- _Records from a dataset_

== Segment start ==

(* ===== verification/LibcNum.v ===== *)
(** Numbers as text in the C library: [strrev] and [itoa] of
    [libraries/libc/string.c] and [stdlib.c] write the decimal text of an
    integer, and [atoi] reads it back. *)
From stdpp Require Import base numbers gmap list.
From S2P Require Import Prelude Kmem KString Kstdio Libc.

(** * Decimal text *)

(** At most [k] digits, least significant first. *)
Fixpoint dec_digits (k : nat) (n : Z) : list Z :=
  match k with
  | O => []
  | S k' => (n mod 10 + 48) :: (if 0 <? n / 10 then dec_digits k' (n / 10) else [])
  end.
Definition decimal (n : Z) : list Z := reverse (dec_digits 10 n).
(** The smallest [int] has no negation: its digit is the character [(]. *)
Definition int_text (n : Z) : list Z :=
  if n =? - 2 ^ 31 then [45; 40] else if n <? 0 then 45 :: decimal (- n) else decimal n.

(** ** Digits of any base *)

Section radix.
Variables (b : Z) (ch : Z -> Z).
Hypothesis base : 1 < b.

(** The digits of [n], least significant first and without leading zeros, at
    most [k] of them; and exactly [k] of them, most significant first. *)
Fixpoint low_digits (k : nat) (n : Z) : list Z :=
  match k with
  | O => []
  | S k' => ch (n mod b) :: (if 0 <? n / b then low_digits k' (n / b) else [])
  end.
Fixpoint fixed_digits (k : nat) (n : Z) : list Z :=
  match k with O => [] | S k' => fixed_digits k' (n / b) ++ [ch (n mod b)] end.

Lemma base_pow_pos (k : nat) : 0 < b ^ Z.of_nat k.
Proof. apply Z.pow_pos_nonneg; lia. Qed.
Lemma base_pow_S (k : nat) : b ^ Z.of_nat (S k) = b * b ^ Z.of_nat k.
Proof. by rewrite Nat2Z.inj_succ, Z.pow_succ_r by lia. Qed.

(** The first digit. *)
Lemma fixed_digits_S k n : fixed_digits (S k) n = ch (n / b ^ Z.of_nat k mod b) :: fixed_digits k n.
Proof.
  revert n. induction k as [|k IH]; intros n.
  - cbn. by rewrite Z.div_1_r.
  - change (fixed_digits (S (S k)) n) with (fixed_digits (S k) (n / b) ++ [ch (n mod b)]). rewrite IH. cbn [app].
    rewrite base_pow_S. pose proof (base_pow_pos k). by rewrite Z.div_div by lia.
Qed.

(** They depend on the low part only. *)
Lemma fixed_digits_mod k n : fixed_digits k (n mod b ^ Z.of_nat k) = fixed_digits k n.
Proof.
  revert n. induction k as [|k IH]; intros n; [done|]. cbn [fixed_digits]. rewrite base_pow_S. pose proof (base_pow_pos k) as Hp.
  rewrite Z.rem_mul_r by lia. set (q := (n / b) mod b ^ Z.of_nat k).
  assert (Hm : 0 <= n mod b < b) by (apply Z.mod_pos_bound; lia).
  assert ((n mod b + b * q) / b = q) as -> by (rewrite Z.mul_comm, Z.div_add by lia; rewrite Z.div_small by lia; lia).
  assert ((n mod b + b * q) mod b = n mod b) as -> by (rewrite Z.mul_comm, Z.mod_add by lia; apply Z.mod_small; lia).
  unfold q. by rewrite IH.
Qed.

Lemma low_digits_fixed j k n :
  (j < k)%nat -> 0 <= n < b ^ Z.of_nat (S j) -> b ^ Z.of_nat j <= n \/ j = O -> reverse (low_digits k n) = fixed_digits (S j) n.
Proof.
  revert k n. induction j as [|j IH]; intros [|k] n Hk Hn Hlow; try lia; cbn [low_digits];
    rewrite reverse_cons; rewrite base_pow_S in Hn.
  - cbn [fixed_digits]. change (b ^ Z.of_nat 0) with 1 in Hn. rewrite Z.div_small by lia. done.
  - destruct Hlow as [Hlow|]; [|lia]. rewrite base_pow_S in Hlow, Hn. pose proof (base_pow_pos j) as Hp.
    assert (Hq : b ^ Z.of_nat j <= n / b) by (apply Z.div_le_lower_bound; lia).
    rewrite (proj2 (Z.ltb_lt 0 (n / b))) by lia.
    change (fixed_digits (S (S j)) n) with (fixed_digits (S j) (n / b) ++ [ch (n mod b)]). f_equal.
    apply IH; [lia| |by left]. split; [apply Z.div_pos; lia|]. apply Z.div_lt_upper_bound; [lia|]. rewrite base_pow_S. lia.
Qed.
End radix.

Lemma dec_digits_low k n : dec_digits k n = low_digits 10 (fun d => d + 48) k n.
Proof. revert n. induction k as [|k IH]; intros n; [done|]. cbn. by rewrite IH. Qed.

== Segment end ==
== Segment start ==

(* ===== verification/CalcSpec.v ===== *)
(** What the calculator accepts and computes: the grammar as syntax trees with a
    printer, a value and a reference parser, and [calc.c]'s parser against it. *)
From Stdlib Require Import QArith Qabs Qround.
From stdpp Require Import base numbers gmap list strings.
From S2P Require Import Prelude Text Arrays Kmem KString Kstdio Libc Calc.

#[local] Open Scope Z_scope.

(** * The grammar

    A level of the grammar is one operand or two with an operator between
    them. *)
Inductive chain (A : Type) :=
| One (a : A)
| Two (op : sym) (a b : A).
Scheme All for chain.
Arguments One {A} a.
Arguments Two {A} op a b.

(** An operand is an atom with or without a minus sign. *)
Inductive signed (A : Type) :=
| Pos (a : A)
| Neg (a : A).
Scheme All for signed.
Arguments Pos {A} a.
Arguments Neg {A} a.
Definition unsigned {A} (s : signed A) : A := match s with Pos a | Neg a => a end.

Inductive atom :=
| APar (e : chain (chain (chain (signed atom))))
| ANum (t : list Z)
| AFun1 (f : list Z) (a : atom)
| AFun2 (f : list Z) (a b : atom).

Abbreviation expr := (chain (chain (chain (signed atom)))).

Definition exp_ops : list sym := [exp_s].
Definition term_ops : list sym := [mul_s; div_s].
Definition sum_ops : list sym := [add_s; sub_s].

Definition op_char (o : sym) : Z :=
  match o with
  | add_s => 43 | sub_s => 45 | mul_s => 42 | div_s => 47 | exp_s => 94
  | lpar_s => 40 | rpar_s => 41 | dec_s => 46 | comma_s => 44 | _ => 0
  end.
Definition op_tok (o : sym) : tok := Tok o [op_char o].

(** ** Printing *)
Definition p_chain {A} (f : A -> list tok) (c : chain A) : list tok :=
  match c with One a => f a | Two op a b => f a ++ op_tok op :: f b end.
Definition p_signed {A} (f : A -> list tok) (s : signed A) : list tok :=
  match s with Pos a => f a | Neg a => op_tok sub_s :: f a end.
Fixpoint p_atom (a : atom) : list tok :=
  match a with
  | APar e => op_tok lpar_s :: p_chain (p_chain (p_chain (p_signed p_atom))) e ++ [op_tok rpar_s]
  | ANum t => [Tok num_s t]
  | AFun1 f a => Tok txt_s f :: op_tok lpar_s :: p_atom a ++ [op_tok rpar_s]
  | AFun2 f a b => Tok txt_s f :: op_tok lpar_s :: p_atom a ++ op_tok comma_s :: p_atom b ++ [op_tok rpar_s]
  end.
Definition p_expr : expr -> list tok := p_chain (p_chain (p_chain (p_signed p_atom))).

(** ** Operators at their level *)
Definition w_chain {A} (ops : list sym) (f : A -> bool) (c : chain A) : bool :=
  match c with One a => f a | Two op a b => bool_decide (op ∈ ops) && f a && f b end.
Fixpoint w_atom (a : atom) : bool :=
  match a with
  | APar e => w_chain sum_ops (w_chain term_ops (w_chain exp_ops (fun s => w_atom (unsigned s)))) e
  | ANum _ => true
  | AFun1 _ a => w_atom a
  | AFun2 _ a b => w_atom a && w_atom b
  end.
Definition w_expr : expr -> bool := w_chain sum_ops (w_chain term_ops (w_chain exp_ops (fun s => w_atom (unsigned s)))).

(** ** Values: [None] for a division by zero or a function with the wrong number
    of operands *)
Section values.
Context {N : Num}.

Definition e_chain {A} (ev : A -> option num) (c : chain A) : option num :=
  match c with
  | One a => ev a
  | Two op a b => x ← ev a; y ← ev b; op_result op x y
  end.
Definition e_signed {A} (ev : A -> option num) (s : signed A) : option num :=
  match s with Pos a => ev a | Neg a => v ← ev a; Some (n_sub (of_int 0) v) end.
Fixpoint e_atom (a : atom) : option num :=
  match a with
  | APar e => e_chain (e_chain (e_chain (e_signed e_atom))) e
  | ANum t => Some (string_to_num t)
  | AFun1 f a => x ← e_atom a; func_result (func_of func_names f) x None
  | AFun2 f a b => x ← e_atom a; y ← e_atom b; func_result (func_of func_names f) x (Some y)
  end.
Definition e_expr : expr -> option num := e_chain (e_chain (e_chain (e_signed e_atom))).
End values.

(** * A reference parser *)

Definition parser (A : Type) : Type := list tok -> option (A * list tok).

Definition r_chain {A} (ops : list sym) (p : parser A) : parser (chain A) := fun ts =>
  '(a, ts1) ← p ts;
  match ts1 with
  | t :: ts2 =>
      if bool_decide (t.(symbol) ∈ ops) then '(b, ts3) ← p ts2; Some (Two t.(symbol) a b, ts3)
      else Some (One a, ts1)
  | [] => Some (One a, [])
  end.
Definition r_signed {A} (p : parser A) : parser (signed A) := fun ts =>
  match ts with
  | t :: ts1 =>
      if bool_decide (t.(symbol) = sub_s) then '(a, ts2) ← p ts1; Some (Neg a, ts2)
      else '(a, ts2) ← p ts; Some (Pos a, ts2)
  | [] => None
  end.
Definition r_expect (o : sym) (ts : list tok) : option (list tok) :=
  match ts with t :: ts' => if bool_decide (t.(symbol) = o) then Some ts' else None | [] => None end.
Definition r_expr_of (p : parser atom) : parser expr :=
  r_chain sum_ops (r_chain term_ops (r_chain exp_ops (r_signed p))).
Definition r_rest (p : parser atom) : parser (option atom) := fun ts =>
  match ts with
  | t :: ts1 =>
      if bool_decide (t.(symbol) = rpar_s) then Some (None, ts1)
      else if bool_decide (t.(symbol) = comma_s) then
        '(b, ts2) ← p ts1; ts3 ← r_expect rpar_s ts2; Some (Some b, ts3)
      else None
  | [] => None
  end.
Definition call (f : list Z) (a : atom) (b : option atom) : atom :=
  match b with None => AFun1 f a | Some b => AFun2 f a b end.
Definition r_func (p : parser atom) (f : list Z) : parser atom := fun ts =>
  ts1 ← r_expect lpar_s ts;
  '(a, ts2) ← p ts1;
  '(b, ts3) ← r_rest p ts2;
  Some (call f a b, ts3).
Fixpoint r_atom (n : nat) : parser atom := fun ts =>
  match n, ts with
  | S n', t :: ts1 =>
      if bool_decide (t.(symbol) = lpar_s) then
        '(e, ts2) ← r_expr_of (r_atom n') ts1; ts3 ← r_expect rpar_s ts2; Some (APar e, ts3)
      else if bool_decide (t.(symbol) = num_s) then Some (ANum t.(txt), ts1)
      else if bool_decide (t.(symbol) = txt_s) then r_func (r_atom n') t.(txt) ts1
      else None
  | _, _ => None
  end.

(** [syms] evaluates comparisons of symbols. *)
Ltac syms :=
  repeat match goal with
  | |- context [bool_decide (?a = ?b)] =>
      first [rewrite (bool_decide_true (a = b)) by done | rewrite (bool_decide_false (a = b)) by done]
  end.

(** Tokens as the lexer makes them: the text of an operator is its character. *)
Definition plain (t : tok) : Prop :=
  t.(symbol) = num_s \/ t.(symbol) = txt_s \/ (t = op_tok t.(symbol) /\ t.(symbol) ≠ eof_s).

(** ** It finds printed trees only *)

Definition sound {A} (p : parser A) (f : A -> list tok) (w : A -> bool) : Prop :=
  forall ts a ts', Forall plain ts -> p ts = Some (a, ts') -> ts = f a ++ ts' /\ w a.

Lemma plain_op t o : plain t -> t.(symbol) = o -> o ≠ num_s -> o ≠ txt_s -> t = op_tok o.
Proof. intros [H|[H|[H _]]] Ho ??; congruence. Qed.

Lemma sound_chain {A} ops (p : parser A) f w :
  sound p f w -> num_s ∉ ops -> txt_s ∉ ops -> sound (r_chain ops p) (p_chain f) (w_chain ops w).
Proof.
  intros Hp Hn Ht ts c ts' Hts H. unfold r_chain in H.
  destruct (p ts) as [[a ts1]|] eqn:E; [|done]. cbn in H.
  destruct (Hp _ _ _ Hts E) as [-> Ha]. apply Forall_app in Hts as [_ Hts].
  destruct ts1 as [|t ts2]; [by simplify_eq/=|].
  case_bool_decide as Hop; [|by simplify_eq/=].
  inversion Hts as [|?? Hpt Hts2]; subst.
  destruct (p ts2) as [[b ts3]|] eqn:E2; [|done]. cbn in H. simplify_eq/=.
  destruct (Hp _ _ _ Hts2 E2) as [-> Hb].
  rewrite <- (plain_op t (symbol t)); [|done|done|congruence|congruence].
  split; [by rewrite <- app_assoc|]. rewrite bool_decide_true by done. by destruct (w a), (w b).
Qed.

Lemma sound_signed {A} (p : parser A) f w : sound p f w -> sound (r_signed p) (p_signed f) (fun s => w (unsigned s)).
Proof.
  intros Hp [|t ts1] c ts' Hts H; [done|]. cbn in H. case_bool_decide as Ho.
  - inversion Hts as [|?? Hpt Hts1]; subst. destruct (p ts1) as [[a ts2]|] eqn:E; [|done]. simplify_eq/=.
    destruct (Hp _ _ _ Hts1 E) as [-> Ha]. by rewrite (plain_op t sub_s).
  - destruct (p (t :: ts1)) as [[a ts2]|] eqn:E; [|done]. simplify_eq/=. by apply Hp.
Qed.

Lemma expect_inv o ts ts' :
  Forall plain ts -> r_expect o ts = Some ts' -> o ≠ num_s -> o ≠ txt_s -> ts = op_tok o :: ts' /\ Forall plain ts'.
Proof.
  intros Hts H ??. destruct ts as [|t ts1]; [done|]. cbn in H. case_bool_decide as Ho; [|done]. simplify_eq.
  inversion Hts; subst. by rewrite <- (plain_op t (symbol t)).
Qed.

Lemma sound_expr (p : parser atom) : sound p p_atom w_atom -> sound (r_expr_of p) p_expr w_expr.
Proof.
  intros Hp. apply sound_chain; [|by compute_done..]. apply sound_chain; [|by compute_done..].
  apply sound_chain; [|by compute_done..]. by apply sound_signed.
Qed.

== Segment end ==
== Segment start ==

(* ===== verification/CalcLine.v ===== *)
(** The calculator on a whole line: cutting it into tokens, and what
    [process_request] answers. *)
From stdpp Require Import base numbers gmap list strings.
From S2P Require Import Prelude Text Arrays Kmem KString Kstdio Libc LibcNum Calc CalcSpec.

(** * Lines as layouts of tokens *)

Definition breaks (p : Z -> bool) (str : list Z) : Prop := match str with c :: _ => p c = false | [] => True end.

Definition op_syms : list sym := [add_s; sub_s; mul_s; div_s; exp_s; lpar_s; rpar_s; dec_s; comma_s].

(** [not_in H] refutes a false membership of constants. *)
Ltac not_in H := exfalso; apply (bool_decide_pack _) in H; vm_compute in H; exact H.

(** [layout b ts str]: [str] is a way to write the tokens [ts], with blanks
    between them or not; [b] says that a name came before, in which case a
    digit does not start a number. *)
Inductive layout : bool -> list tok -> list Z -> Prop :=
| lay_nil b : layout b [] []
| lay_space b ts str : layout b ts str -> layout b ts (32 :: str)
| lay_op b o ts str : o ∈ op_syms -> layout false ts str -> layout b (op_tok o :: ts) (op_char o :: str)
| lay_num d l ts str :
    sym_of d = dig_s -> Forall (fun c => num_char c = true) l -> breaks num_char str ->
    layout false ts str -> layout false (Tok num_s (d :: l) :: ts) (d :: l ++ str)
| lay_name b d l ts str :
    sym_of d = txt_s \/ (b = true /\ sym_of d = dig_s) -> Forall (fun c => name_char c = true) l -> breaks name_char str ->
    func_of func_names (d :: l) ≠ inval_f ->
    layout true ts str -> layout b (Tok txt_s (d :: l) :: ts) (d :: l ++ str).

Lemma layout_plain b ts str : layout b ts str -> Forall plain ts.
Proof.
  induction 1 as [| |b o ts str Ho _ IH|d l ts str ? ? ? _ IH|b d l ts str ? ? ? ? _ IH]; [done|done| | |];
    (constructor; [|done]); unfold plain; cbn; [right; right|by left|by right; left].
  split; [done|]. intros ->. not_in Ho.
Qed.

== Segment end ==

- _DIRECTIONS FOR THIS TASK_
Give back exactly the lines above, from the line containing "(* ===== verification/LibcNum.v ===== *)" through the line containing "Definition decimal (n", with both end lines and nothing more.

- _ANSWER BOX_
(* ===== verification/LibcNum.v ===== *)
(** Numbers as text in the C library: [strrev] and [itoa] of
    [libraries/libc/string.c] and [stdlib.c] write the decimal text of an
    integer, and [atoi] reads it back. *)
From stdpp Require Import base numbers gmap list.
From S2P Require Import Prelude Kmem KString Kstdio Libc.

(** * Decimal text *)

(** At most [k] digits, least significant first. *)
Fixpoint dec_digits (k : nat) (n : Z) : list Z :=
  match k with
  | O => []
  | S k' => (n mod 10 + 48) :: (if 0 <? n / 10 then dec_digits k' (n / 10) else [])
  end.
Definition decimal (n : Z) : list Z := reverse (dec_digits 10 n).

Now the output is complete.